ASSIGNMENT.
Which lines below include "goal"? Copy them all.

::::

(* ===== verification/AppLogic.v ===== *)
(** * internal/app: invariants of the event loop

    What a part of the event loop of [App] keeps, when it returns no error:
    rules for the state monad, and the loop as a whole, for any property of
    the state that the reactions of the world, the bookkeeping and the writes
    of records keep. [AppOutput] and [AppDelivery] are two such properties. *)

From S2P Require Import Prelude Flow Window Stream Dns L7Types Http2 L7 Collector App.

#[local] Open Scope Z_scope.

(** ** Definitions *)

Section logic.
Context {W : Type} {WW : World W}.
Context {D : Type} {HD : Hpack D}.
Context {R1 : MapRange connectionKey pendingRequest} {R2 : MapRange http2StreamKey pendingRequest}.
Context {RW : MapRange aggregateKey Window}.
Context (opts : options).

#[local] Abbreviation state := (app W D).
#[local] Abbreviation Act := (App.M (W := W) (D := D)).
#[local] Abbreviation failures := (list AppError).

Section rules.
Context (P : state -> Prop).

(** Some code takes [P] to [Q], or keeps it, when its result is good. *)
Definition ends (Q : state -> Prop) {A} (good : A -> Prop) (m : Act A) : Prop :=
  forall st, P st -> good (m st).2 -> Q (m st).1.

Definition safe {A} (good : A -> Prop) (m : Act A) : Prop := ends P good m.

#[local] Abbreviation quiet := (safe (fun _ => True)).
#[local] Abbreviation clean := (safe (fun e : failures => e = [])).

(** Encode of a record that is exported *)
Definition typed (r : record) : Prop := match r with RecL7 _ | RecDNS _ | RecDrop _ => True | _ => False end.

(** A record about an observation *)
Definition observed (r : record) : Prop :=
  match r with RecObservation _ | RecResolved _ _ | RecAggregationDrop _ _ _ _ => True | _ => False end.

(** What the loop is built of keeps [P]. *)
Class Kept : Prop := {
  kept_now : quiet (react world_now);
  kept_elapsed : quiet (react world_elapsed);
  kept_Resolve p s d : quiet (react (world_Resolve p s d));
  kept_ResolveAfter p s d t : quiet (react (world_ResolveAfter p s d t));
  kept_Lookup pid : quiet (react (world_Lookup pid));
  kept_Enrich o : quiet (react (world_Enrich o));
  kept_progress p : quiet (set_progress p);
  kept_inflight l : quiet (set_inflight l);
  kept_pumping b c : quiet (set_pumping b c);
  kept_loop a b e : quiet (set_loop a b e);
  kept_pending l : quiet (set_pending l);
  kept_l7 c : quiet (set_l7 c);
  kept_dns c : quiet (set_dns c);
  kept_stream s : quiet (set_stream s);
  kept_write r : observed r -> clean (write r);
  kept_typed r : typed r -> clean (encode_typed opts r);
  kept_windows windows e : clean (encodeWindows opts windows e);
  kept_report : clean (reportExportLoss opts)
}.

(** ** Lemmas *)

Lemma safe_ret {A} (good : A -> Prop) a : safe good (ret a).
Proof. by intros st H _. Qed.

Lemma safe_get {A} (good : A -> Prop) (f : state -> A) : safe good (get f).
Proof. by intros st H _. Qed.

Lemma safe_quiet {A} (good : A -> Prop) (m : Act A) : quiet m -> safe good m.
Proof. intros Hm st H _. by apply Hm. Qed.

Lemma clean_quiet m : quiet m -> clean m.
Proof. apply safe_quiet. Qed.

Lemma ends_bind Q {A B} (mid : A -> Prop) (good : B -> Prop) (m : Act A) f :
  safe mid m -> (forall a, ends Q good (f a)) -> (forall a st, good (f a st).2 -> mid a) -> ends Q good (bind m f).
Proof.
  intros Hm Hf Hg st H. specialize (Hm st H). unfold bind. destruct (m st) as [st1 a]. cbn in Hm. intros G.
  apply Hf; [|done]. eapply Hm, Hg, G.
Qed.

Lemma ends_then Q {A B} (good : B -> Prop) (m : Act A) f :
  quiet m -> (forall a, ends Q good (f a)) -> ends Q good (bind m f).
Proof. intros Hm Hf. by eapply ends_bind. Qed.

(** What follows leaves the state as it is. *)
Lemma ends_last Q {A B} (good : A -> Prop) (good' : B -> Prop) (m : Act A) f :
  ends Q good m -> (forall a st, (f a st).1 = st) -> (forall a st, good' (f a st).2 -> good a) -> ends Q good' (bind m f).
Proof.
  intros Hm Hf Hg st H. specialize (Hm st H). unfold bind. destruct (m st) as [st1 a]. cbn in Hm.
  intros G. rewrite Hf. eapply Hm, Hg, G.
Qed.

Lemma safe_bind {A B} (mid : A -> Prop) (good : B -> Prop) (m : Act A) f :
  safe mid m -> (forall a, safe good (f a)) -> (forall a st, good (f a st).2 -> mid a) -> safe good (bind m f).
Proof. apply ends_bind. Qed.

Lemma safe_then {A B} (good : B -> Prop) (m : Act A) f : quiet m -> (forall a, safe good (f a)) -> safe good (bind m f).
Proof. apply ends_then. Qed.

Lemma clean_try (m k : Act failures) : clean m -> clean k -> clean (try_ m k).
Proof.
  intros Hm Hk. unfold try_. eapply safe_bind; [exact Hm| |].
  - intros e. destruct (nil_error e); [exact Hk|apply safe_ret].
  - intros e st. destruct e; [done|]. cbn. by intros ->.
Qed.

Lemma clean_both (m k : Act failures) : clean m -> clean k -> clean (bind m (fun e1 => bind k (fun e2 => ret (e1 ++ e2)))).
Proof.
  intros Hm Hk. eapply safe_bind; [exact Hm| |].
  - intros e1. eapply safe_bind; [exact Hk|intros e2; apply safe_ret|]. intros e2 st. cbn. by intros [_ ->]%app_eq_nil.
  - intros e1 st. unfold bind. destruct (k st) as [st' e2]. cbn. by intros [-> _]%app_eq_nil.
Qed.

Context {K : Kept}.

Create HintDb kept.
#[local] Hint Resolve safe_ret safe_get kept_now kept_elapsed kept_Resolve kept_ResolveAfter kept_Lookup kept_Enrich
  kept_progress kept_inflight kept_pumping kept_loop kept_pending kept_l7 kept_dns kept_stream kept_windows kept_report
  kept_typed : kept.

(** Straight-line code: quiet parts, then a part that keeps [P] *)
Ltac walk :=
  repeat first
    [ match goal with |- forall _, _ => intro end
    | solve [auto with kept]
    | match goal with
      | |- safe _ (bind _ (fun e1 => bind _ (fun e2 => ret (e1 ++ e2)))) => apply clean_both
      | |- safe _ (bind _ _) => apply safe_then; [solve [walk]|]
      | |- safe _ (try_ _ _) => apply clean_try
      | |- safe _ (if ?b then _ else _) => destruct b
      | |- safe _ (match ?x with _ => _ end) => destruct x
      end ].

(** *** Records *)

Lemma clean_aggregate_observation o : clean (aggregate_observation o).
Proof. unfold aggregate_observation, now. walk; by apply kept_write. Qed.

Lemma clean_encode_observation wrap o : (forall o, observed (wrap o)) -> clean (encode_observation opts wrap o).
Proof.
  intros Hw. unfold encode_observation. walk; [apply clean_aggregate_observation|by apply kept_write].
Qed.

Lemma clean_encode_resolution item reason : clean (encode_resolution opts item reason).
Proof. by apply clean_encode_observation. Qed.

(** Every record of a list is encoded, and the first error is returned. *)
Lemma encodeCollected_first records (first : failures) (st : state) : (encodeCollected opts records first st).2 = [] -> first = [].
Proof.
  revert first st. induction records as [|x l IHl]; intros first st; cbn [encodeCollected]; [done|]. unfold bind.
  destruct (encode_typed opts x st) as [st1 a]. intros Ha%IHl. by destruct first.
Qed.

Lemma clean_encodeCollected records e : Forall typed records -> clean (encodeCollected opts records e).
Proof.
  intros H. revert e. induction H as [|r records Hr _ IH]; intros e; cbn [encodeCollected]; [apply safe_ret|].
  eapply safe_bind; [by apply kept_typed|intros a; apply IH|].
  intros a st Ha%encodeCollected_first. by destruct e.
Qed.

Lemma typed_dns (ts : list Dns.Transaction) : Forall typed (RecDNS <$> ts).
Proof. by apply Forall_fmap, Forall_true. Qed.

Lemma typed_l7 (os : list Output) : Forall typed (l7_record <$> os).
Proof. apply Forall_fmap, Forall_true. by intros []. Qed.

Lemma clean_output_Flush t : clean (output_Flush opts t).
Proof.
  unfold output_Flush. walk.
Qed.

#[local] Hint Resolve clean_encode_resolution clean_output_Flush : kept.

(** *** Steps of the loop *)

Lemma quiet_resolveObservation o : quiet (resolveObservation opts o).
Proof. unfold resolveObservation. walk. Qed.

Lemma quiet_attachProcess pid o : quiet (attachProcess opts pid o).
Proof. unfold attachProcess. walk. Qed.

#[local] Hint Resolve quiet_resolveObservation quiet_attachProcess : kept.

Lemma quiet_enrich_fragment protocol pid t s d : quiet (enrich_fragment opts protocol pid t s d).
Proof. unfold enrich_fragment. walk. Qed.

Lemma quiet_progress_watermark : quiet progress_watermark.
Proof. unfold progress_watermark, now. walk. Qed.

Lemma quiet_progress_time : quiet progress_time.
Proof. unfold progress_time, now. walk. Qed.

Lemma quiet_pump r : quiet (pump opts r).
Proof. unfold pump, progress_accept, now. walk. Qed.

#[local] Hint Resolve quiet_enrich_fragment quiet_progress_watermark quiet_progress_time quiet_pump : kept.

Lemma quiet_last_reads reads : quiet (last_reads opts reads).
Proof. induction reads as [|r reads IH]; cbn [last_reads]; walk. Qed.

#[local] Hint Resolve quiet_last_reads : kept.

Lemma quiet_stop_pump reads : quiet (stop_pump opts reads).
Proof. unfold stop_pump, progress_finish, now. walk. Qed.

#[local] Hint Resolve quiet_stop_pump : kept.

(** A pass over the pending items that returns an error, and what remains *)
#[local] Abbreviation passing := (safe (fun r : failures * list pendingResolution => r.1 = [])).

Lemma passing_encode (m : Act failures) k rest :
  clean m -> passing k -> passing (bind m (fun e => if nil_error e then k else ret (e, rest))).
Proof.
  intros Hm Hk. eapply safe_bind; [exact Hm| |].
  - intros e. destruct (nil_error e); [exact Hk|apply safe_ret].
  - intros e st. by destruct e.
Qed.

Lemma passing_supersede key items remaining : passing (supersede opts key items remaining).
Proof.
  revert remaining. induction items as [|item items IH]; intros remaining; cbn [supersede]; [apply safe_ret|].
  destruct (bool_decide _); [apply passing_encode; [apply clean_encode_resolution|]|]; apply IH.
Qed.

Lemma passing_retry items remaining : passing (retry_pending opts items remaining).
Proof.
  revert remaining. induction items as [|item items IH]; intros remaining; cbn [retry_pending]; [apply safe_ret|].
  walk. apply passing_encode; [apply clean_encode_resolution|apply IH].
Qed.

(** Such a pass, then the store of what remains, then [k] *)
Lemma clean_pass (m : list pendingResolution -> Act (failures * list pendingResolution)) k :
  (forall items, passing (m items)) -> (forall remaining, clean (k remaining)) ->
  clean (bind (get ap_pending) (fun items => bind (m items) (fun r =>
    let '(e, remaining) := r in
    bind (set_pending remaining) (fun _ => if negb (nil_error e) then ret e else k remaining)))).
Proof.
  intros Hm Hk. apply safe_then; [apply safe_get|]. intros items. eapply safe_bind; [apply Hm| |].
  - intros [e remaining]. walk.
  - intros [e remaining] st. by destruct e.
Qed.

Lemma clean_handle_egress o : clean (handle_egress opts o).
Proof.
  apply (clean_pass (fun items => supersede opts (ob_Flow o) items [])
    (fun remaining => bind (react world_elapsed) (fun t =>
       let item := mkPendingResolution o (time_Add t resolutionGrace) 1 in
       if negb (bool_decide (is_Some (ob_DestinationResolved o))) && (length remaining <? maxPendingResolutions)%nat
       then bind (set_pending (remaining ++ [item])) (fun _ => ret [])
       else encode_resolution opts item "queue_full"))).
  - intros items. apply passing_supersede.
  - intros remaining. cbn zeta. walk.
Qed.

Lemma clean_handle_event event at_ : clean (handle_event opts event at_).
Proof.
  unfold handle_event, handle_dns, handle_l7, handle_flow. walk;
    first [by apply kept_typed | apply clean_encodeCollected; first [apply typed_dns | apply typed_l7] |
      apply clean_handle_egress | by apply clean_encode_observation].
Qed.

Lemma clean_tick : clean (tick opts).
Proof.
  apply (clean_pass (fun items => retry_pending opts items []) (fun _ => bind progress_watermark (fun t =>
    bind (get ap_dns) (fun c => match Dns.Expire c t with
    | None => ret [dns_panic]
    | Some (c, transactions) =>
        bind (set_dns c) (fun _ => try_ (encodeCollected opts (RecDNS <$> transactions) [])
          (bind progress_watermark (fun t => bind (get ap_pending) (fun items =>
             output_Flush opts (earliest t ((fun item => ob_ObservedAt (pn_observation item)) <$> items))))))
    end)))).
  - intros items. apply passing_retry.
  - walk. apply clean_encodeCollected, typed_dns.
Qed.

Lemma clean_finalize items : clean (finalize opts items).
Proof. induction items as [|item items IH]; cbn [finalize]; walk. Qed.

Lemma clean_take_choice c : clean (take_choice opts c).
Proof.
  destruct c; cbn [take_choice]; [walk| |apply clean_tick|unfold cancel; walk|apply safe_ret..].
  unfold receive, progress_consume. walk. apply clean_handle_event.
Qed.

Lemma clean_loop choices : clean (loop opts choices).
Proof.
  induction choices as [|c choices IH]; cbn [loop]; walk; try apply clean_finalize; apply clean_take_choice.
Qed.

(** The windows of the end of the output *)
Lemma clean_finish :
  clean (bind (get ap_output) (fun o => match eo_stream o with
    | None => ret []
    | Some s => bind progress_time (fun t =>
        let '(s, windows) := Stream.Finish s t in bind (set_stream s) (fun _ => encodeWindows opts windows []))
    end)).
Proof. walk. Qed.

(** The end of the output reports the losses last. *)
Lemma output_Close_ends Q : ends Q (fun e => e = []) (reportExportLoss opts) -> ends Q (fun e => e = []) (output_Close opts).
Proof.
  intros HQ. unfold output_Close. apply ends_then; [apply safe_get|]. intros o. eapply ends_bind.
  - instantiate (1 := fun e => e = []). walk.
  - intros e1. eapply ends_last; [exact HQ|done|]. intros e2 st. cbn. by intros [_ ->]%app_eq_nil.
  - intros e1 st. unfold bind. destruct (reportExportLoss opts st). cbn. by intros [-> _]%app_eq_nil.
Qed.

(** A run without errors keeps [P], and ends with what the last report
    establishes. *)
Lemma RunEvents_ends Q choices last :
  ends Q (fun e => e = []) (reportExportLoss opts) -> ends Q (fun e => e = []) (RunEvents opts choices last).
Proof.
  intros HQ. unfold RunEvents. eapply ends_bind; [apply clean_loop| |].
  2: { intros retErr st. unfold bind. repeat case_match; cbn; intros [_ [[-> _]%app_eq_nil _]%app_eq_nil]%app_eq_nil; done. }
  intros retErr. apply ends_then; [apply safe_get|]. intros cancelled.
  apply ends_then; [walk|]. intros _. apply ends_then; [walk|]. intros t.
  apply ends_then; [apply safe_get|]. intros c. eapply ends_bind.
  - instantiate (1 := fun e => e = []). destruct (Dns.Finish c t) as [[c' ts]|]; walk. apply clean_encodeCollected, typed_dns.
  - intros e. eapply ends_last; [by apply output_Close_ends|done|].
    intros e' st. cbn. intros [_ [_ ->]%app_eq_nil]%app_eq_nil. done.
  - intros e st. unfold bind. repeat case_match; cbn; intros [_ [[_ ->]%app_eq_nil _]%app_eq_nil]%app_eq_nil; done.
Qed.

End rules.
End logic.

::::

TASK SOLUTION.
    [ match goal with |- forall _, _ => intro end
    | match goal with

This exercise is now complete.